Genotropin (somatropin, rbe) & Patient Transition

Treatment in young adults and adolescents

Continued growth hormone (GH) treatment can have benefits beyond final height 1-11

Not all adolescent patients will need to continue GH therapy after reaching final height. However, some adult patients with growth hormone deficiency (GHD) may see benefits by continuing GH therapy beyond final height: 12

  • Proven maturation of body composition

Continuing GH therapy after final height increases lean body mass and decreases fat mass 2-4

  • Increase in bone mass and density

Continuing GH therapy induces a significant progression towards peak bone mass 5,6

Continuation of Genotropin (somatropin) therapy beyond final height helps ensure that childhood-onset GHD patients achieve full somatic development 1-11

Current Guidelines for Patient Transition to Adult Treatment

Children with GH deficiency should be treated as outlined in the NICE Technology Appraisal Guidance 188.13

When linear growth has been achieved with a growth rate < 2 cm/year, GH treatment should be stopped for 2–3 months, and then GH status should be re-assessed.
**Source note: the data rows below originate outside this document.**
(* ===== verification/LeaseFacts.v ===== *)
(** * What each update does to a Lease

    Every update of a Lease by the crate either moves the writer epoch (holder,
    fence token, renewal counter) and leaves the anchor alone, or changes the
    anchor and leaves the epoch alone. *)

From Stdlib Require Import Strings.String.
From S2P Require Import Prelude Ord Text Types External V3Wire Commit Format Anchor LeaseApi LeaseGuard LeaseAnchor.
Open Scope Z_scope.
Import V3.

(** ** Views of a Lease *)

Definition lease_holder (l : Lease) : option text :=
  match spec l with Some spec => spec_holder_identity spec | None => None end.
Definition lease_token (l : Lease) : LR Z := parse_counter_annotation l WRITER_FENCE_ANNOTATION.
Definition lease_renewal (l : Lease) : LR Z := parse_counter_annotation l WRITER_RENEWAL_ANNOTATION.

(** What the type [BTreeMap] guarantees. *)
Definition wf_lease (l : Lease) : Prop :=
  match annotations (metadata l) with Some a => bt_wf a | None => True end.

(** What the types of [V3AnchorState] guarantee, and a format digest. *)
Definition wf_anchor (st : V3AnchorState) : Prop :=
  is_u64 (anchor_sequence st) /\ wf_name (anchor_commit_key st) /\ length (anchor_body_digest st) = 32%nat
  /\ wf_opt_name (anchor_version_id st) /\ wf_name (anchor_signing_key_id st)
  /\ is_u64 (fr_generation (anchor_format_ref st)) /\ fr_digest (anchor_format_ref st) <> []
  /\ wf_name (fr_object_id (anchor_format_ref st)) /\ wf_opt_name (fr_version_id (anchor_format_ref st)).

(** ** Annotations *)

(** Decides that two annotation keys differ. *)
Ltac key_ne := let E := fresh in intros E; vm_compute in E; discriminate E.

Lemma annotation_with l a key : annotation (with_annotations l a) key = bt_get key a.
Proof. done. Qed.

Lemma annotation_or_new l key : bt_get key (annotations_or_new l) = annotation l key.
Proof. unfold annotations_or_new, annotation. by destruct (annotations (metadata l)). Qed.

Lemma wf_or_new l : wf_lease l -> bt_wf (annotations_or_new l).
Proof. unfold wf_lease, annotations_or_new. destruct (annotations (metadata l)); [done|]. intros _. apply bt_wf_nil. Qed.

Lemma set_optional_eq key v a : bt_wf a -> bt_get key (set_optional key v a) = v.
Proof. intros W. destruct v; simpl; [apply bt_get_insert_eq|by apply bt_get_remove_eq]. Qed.

Lemma set_optional_ne key key' v a : bt_wf a -> key <> key' -> bt_get key (set_optional key' v a) = bt_get key a.
Proof. intros W N. destruct v; simpl; [by apply bt_get_insert_ne|by apply bt_get_remove_ne]. Qed.

Lemma set_optional_wf key v a : bt_wf a -> bt_wf (set_optional key v a).
Proof. intros W. destruct v; simpl; [by apply bt_wf_insert|by apply bt_wf_remove]. Qed.

(** ** The version 2 prefix *)

Definition is_v2 (key : text) : bool := match strip_prefix V2_PREFIX key with Some _ => true | None => false end.

Lemma has_v2_annotation_eq a : has_v2_annotation a = existsb is_v2 (map fst a).
Proof. induction a as [|[k v] a IH]; simpl; [done|]. by rewrite <- IH. Qed.

Lemma has_v2_insert key v a : is_v2 key = false -> has_v2_annotation (bt_insert key v a) = has_v2_annotation a.
Proof.
  intros N. rewrite !has_v2_annotation_eq. induction a as [|[k w] a IH]; simpl; [by rewrite N|].
  destruct (cmp key k) eqn:C; simpl; [|by rewrite N|by rewrite IH].
  apply cmp_eq in C as ->. by rewrite N.
Qed.

Lemma has_v2_remove key a : is_v2 key = false -> has_v2_annotation (bt_remove key a) = has_v2_annotation a.
Proof.
  intros N. rewrite !has_v2_annotation_eq. induction a as [|[k w] a IH]; simpl; [done|].
  destruct (cmp key k) eqn:C; simpl; [|done|by rewrite IH].
  apply cmp_eq in C as ->. by rewrite N.
Qed.

Lemma has_v2_optional key v a : is_v2 key = false -> has_v2_annotation (set_optional key v a) = has_v2_annotation a.
Proof. intros N. destruct v; simpl; [by apply has_v2_insert|by apply has_v2_remove]. Qed.

Create HintDb annotations.
#[export] Hint Resolve set_optional_wf wf_or_new : annotations.
#[export] Hint Extern 1 (bt_wf (bt_insert _ _ _)) => apply bt_wf_insert : annotations.

(** Reads a key off a map built by insertions and removals. *)
Ltac lookup :=
  repeat first
    [ rewrite bt_get_insert_eq
    | rewrite set_optional_eq by auto 20 with annotations
    | rewrite bt_get_insert_ne by key_ne
    | rewrite set_optional_ne by (auto 20 with annotations || key_ne) ].

Section LeaseFacts.
Context `{Primitives}.

Lemma wf_guard_state l c n d w b l' : wf_lease l -> lease_with_guard_state l c n d w b = Ok l' -> wf_lease l'.
Proof.
  intros W G. unfold lease_with_guard_state in G. inv_bind. unfold wf_lease.
  cbn [metadata with_annotations annotations]. auto with annotations.
Qed.

Lemma wf_anchor_lease l st : wf_lease l -> wf_lease (v3_lease_with_state l st).
Proof. intros W. unfold wf_lease, v3_lease_with_state.
  cbn [metadata with_annotations annotations]. auto 20 with annotations. Qed.

(** Reading an anchor depends only on the anchor annotations. *)
Lemma anchor_frame l l' :
  (forall key, In key ANCHOR_ANNOTATIONS -> annotation l' key = annotation l key) ->
  has_v2_annotation (annotations_or_new l') = has_v2_annotation (annotations_or_new l) ->
  v3_anchor_state_from_lease_optional l' = v3_anchor_state_from_lease_optional l.
Proof.
  intros A V. unfold v3_anchor_state_from_lease_optional, v3_anchor_state_from_lease, v3_annotation, annotation,
    annotations_or_new in *.
  assert (forall o : option (BTreeMap text text), existsb
    (fun key => match match o with Some a => bt_get key a | None => None end with Some _ => true | None => false end)
    ANCHOR_ANNOTATIONS = match o with Some a => existsb (fun key => match bt_get key a with Some _ => true | None => false end)
    ANCHOR_ANNOTATIONS | None => false end) as E by (by intros []).
  assert (match annotations (metadata l') with
    | Some a => existsb (fun key => match bt_get key a with Some _ => true | None => false end) ANCHOR_ANNOTATIONS
    | None => false end =
    match annotations (metadata l) with
    | Some a => existsb (fun key => match bt_get key a with Some _ => true | None => false end) ANCHOR_ANNOTATIONS
    | None => false end) as X.
  { rewrite <- !E. apply existsb_ext_in. intros key I. by rewrite (A key I). }
  destruct (annotations (metadata l')) as [a'|], (annotations (metadata l)) as [a|]; cbn [ok_or rbind]; try done.
  - rewrite X, V. destruct (has_v2_annotation a); [done|]. cbn [reject_if rbind].
    rewrite !A by (unfold ANCHOR_ANNOTATIONS; simpl; tauto). done.
  - rewrite X, V. done.
  - rewrite <- X, <- V. done.
Qed.

(** ** Effect of each update *)

(** [l'] is [l] with the writer epoch [(holder, t, n)]. *)
Definition moves_epoch (l l' : Lease) (holder : option text) (t n : Z) : Prop :=
  lease_holder l' = holder /\ lease_token l' = Ok t /\ lease_renewal l' = Ok n
  /\ v3_anchor_state_from_lease_optional l' = v3_anchor_state_from_lease_optional l
  /\ resource_version (metadata l') = resource_version (metadata l) /\ (wf_lease l -> wf_lease l').

(** [l'] is [l] with the same writer epoch. *)
Definition keeps_epoch (l l' : Lease) : Prop :=
  spec l' = spec l /\ lease_token l' = lease_token l /\ lease_renewal l' = lease_renewal l
  /\ resource_version (metadata l') = resource_version (metadata l) /\ wf_lease l'.

Lemma keeps_holder l l' : keeps_epoch l l' -> lease_holder l' = lease_holder l.
Proof. intros (E & _). unfold lease_holder. by rewrite E. Qed.

Lemma coordination_Ok l d c :
  lease_coordination_state l d = Ok c ->
  lease_token l = Ok (fence_token c) /\ lease_renewal l = Ok (renewal c) /\ lease_holder l = holder_identity c.
Proof. unfold lease_coordination_state, lease_token, lease_renewal, lease_holder. intros E. inv_bind. done. Qed.

Lemma counter_range l key v : parse_counter_annotation l key = Ok v -> is_u64 v.
Proof.
  unfold parse_counter_annotation. destruct (annotation l key); intros P; inv_bind; [|unfold is_u64; lia].
  by eapply u64_from_str_range.
Qed.

Lemma counter_written a l key v : is_u64 v -> bt_get key a = Some (u64_to_string v) ->
  parse_counter_annotation (with_annotations l a) key = Ok v.
Proof. intros U G. unfold parse_counter_annotation. by rewrite annotation_with, G, u64_from_to_string. Qed.

(** Inserting a key that is not an anchor annotation leaves the anchor. *)
Lemma anchor_insert_other l key v :
  ~ In key ANCHOR_ANNOTATIONS -> is_v2 key = false -> forall sp,
  v3_anchor_state_from_lease_optional
    {| metadata := metadata (with_annotations l (bt_insert key v (annotations_or_new l))); spec := sp |}
  = v3_anchor_state_from_lease_optional l.
Proof.
  intros N V sp. apply anchor_frame.
  - intros k I. change (bt_get k (bt_insert key v (annotations_or_new l)) = annotation l k).
    rewrite bt_get_insert_ne by (by intros ->). apply annotation_or_new.
  - cbn [annotations_or_new annotations metadata with_annotations]. by apply has_v2_insert.
Qed.

Ltac not_anchor := unfold ANCHOR_ANNOTATIONS; simpl; intuition (by match goal with E : _ = _ |- _ => vm_compute in E end).

Lemma guard_state_moves l c n d w b l' :
  is_u64 (token c) -> is_u64 n -> lease_with_guard_state l c n d w b = Ok l' ->
  moves_epoch l l' (Some (claim_holder_identity c)) (token c) n.
Proof.
  intros Ut Un G. pose proof (fun W => wf_guard_state l c n d w b l' W G) as Wf.
  unfold lease_with_guard_state in G. inv_bind. unfold moves_epoch, lease_holder. cbn [spec spec_holder_identity].
  split_and!; try done.
  - apply (counter_written _ l); [done|]. by lookup.
  - apply (counter_written _ l); [done|]. by lookup.
  - set (l1 := with_annotations l (bt_insert WRITER_FENCE_ANNOTATION (u64_to_string (token c)) (annotations_or_new l))).
    etransitivity; [refine (anchor_insert_other l1 WRITER_RENEWAL_ANNOTATION _ _ _ _); [not_anchor|done]|].
    refine (anchor_insert_other l WRITER_FENCE_ANNOTATION _ _ _ (spec l)); [not_anchor|done].
Qed.

Lemma released_moves l t n w l' :
  lease_token l = Ok t -> is_u64 n -> lease_with_released_state l n w = Ok l' -> moves_epoch l l' None t n.
Proof.
  intros T Un R. unfold lease_with_released_state in R. inv_bind. unfold moves_epoch, lease_holder, wf_lease.
  cbn [spec spec_holder_identity metadata with_annotations annotations].
  match goal with A : annotations _ = Some ?a |- _ => rename a into a; rename A into A;
    assert (a = annotations_or_new l) as Ea by (unfold annotations_or_new; by rewrite A) end.
  split_and!; try done.
  - rewrite <- T. unfold lease_token, parse_counter_annotation, annotation at 1. cbn [annotations metadata].
    lookup. by rewrite Ea, annotation_or_new.
  - apply (counter_written _ l); [done|]. by lookup.
  - rewrite Ea. refine (anchor_insert_other l WRITER_RENEWAL_ANNOTATION _ _ _ _); [not_anchor|done].
  - intros W. apply bt_wf_insert. by rewrite Ea; apply wf_or_new.
Qed.

Lemma anchor_fence_keeps l :
  wf_lease l -> keeps_epoch l (lease_with_anchor_fence l)
  /\ v3_anchor_state_from_lease_optional (lease_with_anchor_fence l) = v3_anchor_state_from_lease_optional l.
Proof.
  intros W. unfold lease_with_anchor_fence. split.
  - unfold keeps_epoch, lease_token, lease_renewal, parse_counter_annotation, wf_lease.
    rewrite !annotation_with. lookup. rewrite !annotation_or_new.
    split_and!; try done. cbn [annotations metadata with_annotations]. auto with annotations.
  - refine (anchor_insert_other l ANCHOR_FENCE_ANNOTATION _ _ _ (spec l)); [not_anchor|done].
Qed.

Lemma anchor_state_keeps l st : wf_lease l -> keeps_epoch l (v3_lease_with_state l st).
Proof.
  intros W. unfold keeps_epoch, lease_token, lease_renewal, parse_counter_annotation.
  split_and!; try done; [| |by apply wf_anchor_lease];
    unfold v3_lease_with_state; rewrite annotation_with; lookup; by rewrite annotation_or_new.
Qed.
End LeaseFacts.

Section ReadBack.
Context `{PrimitivesLaws}.

Lemma transpose_names kind o :
  wf_opt_name o -> transpose (fun v => from_type (validate_non_empty kind v)) o = Ok o.
Proof. destruct o as [t|]; [|done]. intros W. simpl. unfold from_type. by rewrite validate_non_empty_ok. Qed.

Lemma hex_digest_encode d : length d = 32%nat -> hex_digest (hex_encode d) = Ok d.
Proof. intros L. unfold hex_digest. rewrite hex_decode_encode. cbn. unfold len. by rewrite L. Qed.

Lemma with_state_v2 l st :
  has_v2_annotation (annotations_or_new (v3_lease_with_state l st)) = has_v2_annotation (annotations_or_new l).
Proof.
  unfold v3_lease_with_state. cbn [annotations_or_new annotations metadata with_annotations].
  repeat first [rewrite has_v2_insert by done|rewrite has_v2_optional by done]. done.
Qed.

Lemma anchor_read_back l st :
  wf_lease l -> wf_anchor st -> has_v2_annotation (annotations_or_new l) = false ->
  v3_anchor_state_from_lease (v3_lease_with_state l st) = Ok st.
Proof.
  intros W (Us & Wk & Ld & Wv & Wi & Ug & Nd & Wo & Wfv) V. rewrite <- (with_state_v2 l st) in V.
  unfold v3_anchor_state_from_lease, v3_annotation, v3_lease_with_state in *.
  cbn [annotations_or_new annotations metadata with_annotations] in V |- *. cbn [ok_or rbind]. rewrite V.
  lookup. cbn [ok_or rbind].
  rewrite bool_decide_eq_true_2 by done. cbn [negb orb reject_if rbind].
  rewrite !u64_from_to_string by done. cbn [ok_or rbind].
  rewrite hex_digest_encode by done.
  unfold BackendObjectId_new, BackendVersionId_new, KeyId_new.
  rewrite !(from_type_name (new := validate_non_empty _) _ eq_refl) by done. cbn [rbind].
  rewrite !transpose_names by done. cbn [rbind].
  rewrite bool_decide_eq_false_2 by done. by destruct st as [? ? ? ? ? []].
Qed.

Lemma anchor_read_back_optional l st :
  wf_lease l -> wf_anchor st -> has_v2_annotation (annotations_or_new l) = false ->
  v3_anchor_state_from_lease_optional (v3_lease_with_state l st) = Ok (Some st).
Proof.
  intros W Wa V. pose proof (anchor_read_back l st W Wa V) as R. rewrite <- (with_state_v2 l st) in V.
  assert (annotation (v3_lease_with_state l st) REPOSITORY_FORMAT_ANNOTATION = Some (u64_to_string V3_FORMAT_VERSION)) as F.
  { unfold v3_lease_with_state. rewrite annotation_with. by lookup. }
  unfold v3_anchor_state_from_lease_optional, annotation, annotations_or_new in *.
  destruct (annotations (metadata (v3_lease_with_state l st))); [|done]. rewrite V, R. cbn [reject_if rbind].
  unfold ANCHOR_ANNOTATIONS. cbn [existsb]. by rewrite F.
Qed.

Lemma anchor_readable_v2 l cur :
  v3_anchor_state_from_lease_optional l = Ok cur -> has_v2_annotation (annotations_or_new l) = false.
Proof.
  unfold v3_anchor_state_from_lease_optional, annotations_or_new. destruct (annotations (metadata l)); [|done].
  intros R. by inv_bind.
Qed.
End ReadBack.
Definition decoder_finish (d : IndexRunFrameDecoder) (sequence count : Z) (metadata_total : option Z) :
    result IndexRunError IndexRun :=
  let ms := d_metadata d in
  let ns := d_namespace d in
  let ls := d_listing d in
  reject_if ((count >? 0) && (negb (ns_saw ns) || negb (ls_saw ls))) InvalidFrameOrder ;;?
  reject_if ((count =? 0) && (ns_saw ns || ls_saw ls)) FrameFactsMismatch ;;?
  declared <-? ok_or (ms_declared ms) FrameFactsMismatch ;;
  reject_if (negb (len (ms_namespace_key_ids ms) =? declared)) FrameFactsMismatch ;;?
  n <-? add (len (ms_containers ms)) (len (ms_streams ms)) ;;
  n <-? add n (len (ms_namespace_key_ids ms)) ;;
  n <-? add n (match ms_completion_receipt ms with Some _ => 1 | None => 0 end) ;;
  total <-? ok_or metadata_total InvalidFrameOrder ;;
  reject_if (negb (n =? total)) FrameFactsMismatch ;;?
  validate_distinct_container_objects (ms_containers ms) (ms_streams ms) ;;?
  validate_container_use (length (ms_containers ms)) (used_containers (ns_used ns))
    (uses_self (ns_used ns)) (ms_self_pack ms) ;;?
  validate_standalone_stream_container_use (length (ms_streams ms)) (used_streams (ns_used ns)) ;;?
  validate_namespace_key_use (length (ms_namespace_key_ids ms)) (ns_used_keys ns) ;;?
  mutations <-? ordered_mutations 0 (ls_mutations ls) ;;
  validate_repeated_record_facts mutations ;;?
  let run := {| run_completion_receipt := ms_completion_receipt ms;
                run_sequence := sequence;
                run_self_pack := ms_self_pack ms;
                run_containers := ms_containers ms;
                run_standalone_stream_containers := ms_streams ms;
                run_mutations := mutations |} in
  validate_completion_receipt run ;;?
  Ok run.
(* ===== verification/RunFrames.v ===== *)
(** * Frames of index runs

    The bytes of a frame as a pure function of its header facts and records,
    the packing loop shown to cut the records of a role into consecutive
    frames of that form, and the header shown to be read back.  The length the
    packer computes ahead of time is the length it then writes, so the frames
    it fills never overflow. *)

From Stdlib Require Import Strings.String.
From S2P Require Import Prelude Ord Text Types Etag Checksum Completion Layout RunWire RunTypes RunValidate RunEncode RunSamples RunDecode RunCodec.
Open Scope Z_scope.

(** ** Records of a frame *)

Definition path_of (r : PreparedRecord) : list byte := default [] (listing_path r).

Definition enc_prepared (previous : list byte) (r : PreparedRecord) : list byte :=
  match listing_path r with
  | Some path => enc_path previous path
  | None => []
  end ++ prep_bytes r.

Fixpoint enc_records (previous : list byte) (records : list PreparedRecord) : list byte :=
  match records with
  | [] => []
  | r :: records' => framed (enc_prepared previous r) ++ enc_records (path_of r) records'
  end.

(** Every record fits its limit. *)
Fixpoint records_fit (a : PackArgs) (previous : list byte) (records : list PreparedRecord) : Prop :=
  match records with
  | [] => True
  | r :: records' =>
      len (enc_prepared previous r) <= u64_max
      /\ len (enc_prepared previous r)
         <= record_limit (pa_role a) (u8 <$> hd_error (prep_bytes r)) (pa_limits a)
      /\ records_fit a (path_of r) records'
  end.

Lemma record_limit_nonneg role tag limits : wf_limits limits -> 0 <= record_limit role tag limits.
Proof.
  unfold wf_limits, is_u64, record_limit, STANDALONE_CONTAINER_MAX_BYTES. intros. destruct_and?.
  case_if; lia.
Qed.

Lemma writes_prepared r previous :
  writes (PreparedRecord_encode r previous) (fun _ enc => enc = enc_prepared previous r).
Proof.
  unfold PreparedRecord_encode, enc_prepared, enc_path. destruct (listing_path r) as [path|].
  - destruct (shared_prefix_spec previous path) as ([P1 P2] & P3 & _).
    intros s a s' E. inv_bind. wire_facts.
    repeat (step_writes; cbv beta in *; destruct_and?; subst). eexists.
    split; [rewrite <- ?app_assoc; reflexivity|split; [rewrite <- ?app_assoc in *; tauto|]].
    by rewrite <- !app_assoc.
  - all_writes. done.
Qed.
#[export] Hint Resolve writes_prepared : wire.

Lemma writes_records a previous records :
  wf_limits (pa_limits a) ->
  writes (write_records a previous records)
    (fun _ enc => enc = enc_records previous records /\ records_fit a previous records).
Proof.
  intros L. revert previous. induction records as [|r records IH]; intros previous; cbn [write_records enc_records records_fit].
  { eapply writes_weaken; [apply writes_ret|]. by intros _ e [_ ->]. }
  specialize (IH (path_of r)). intros s u s' E. inv_bind.
  match goal with H : PreparedRecord_encode _ _ _ = Ok _ |- _ =>
    apply writes_prepared in H as (enc & -> & B & ->) end.
  cbn [Writer.new Writer.buffer Writer.maximum app] in *.
  repeat (step_writes; cbv beta in *; destruct_and?; subst). eexists.
  split; [rewrite <- ?app_assoc; reflexivity|split; [rewrite <- ?app_assoc in *; tauto|]].
  cbn [Writer.buffer app]. split_and!; try done. apply B. by apply record_limit_nonneg.
Qed.
#[export] Hint Resolve writes_records : wire.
As outlined in the NICE Technology Appraisal Guidance TA6414 GH treatment at adult doses should be re-started only in those satisfying the biochemical criteria for severe GH deficiency (defined as a peak GH response of less than 9 mU/litre (3 ng/ml) during an insulin tolerance test or a cross-validated GH threshold in an equivalent test), and continued until adult peak bone mass has been achieved (normally around 25 years of age).

After adult peak bone mass has been achieved, the decision to continue growth hormone treatment should be based on all the specified criteria for adult growth hormone replacement therapy .

Support Materials for Patients

Pfizer has developed booklets to support young adults transitioning to adult care.

Please visit our Helpline and Support page for further information.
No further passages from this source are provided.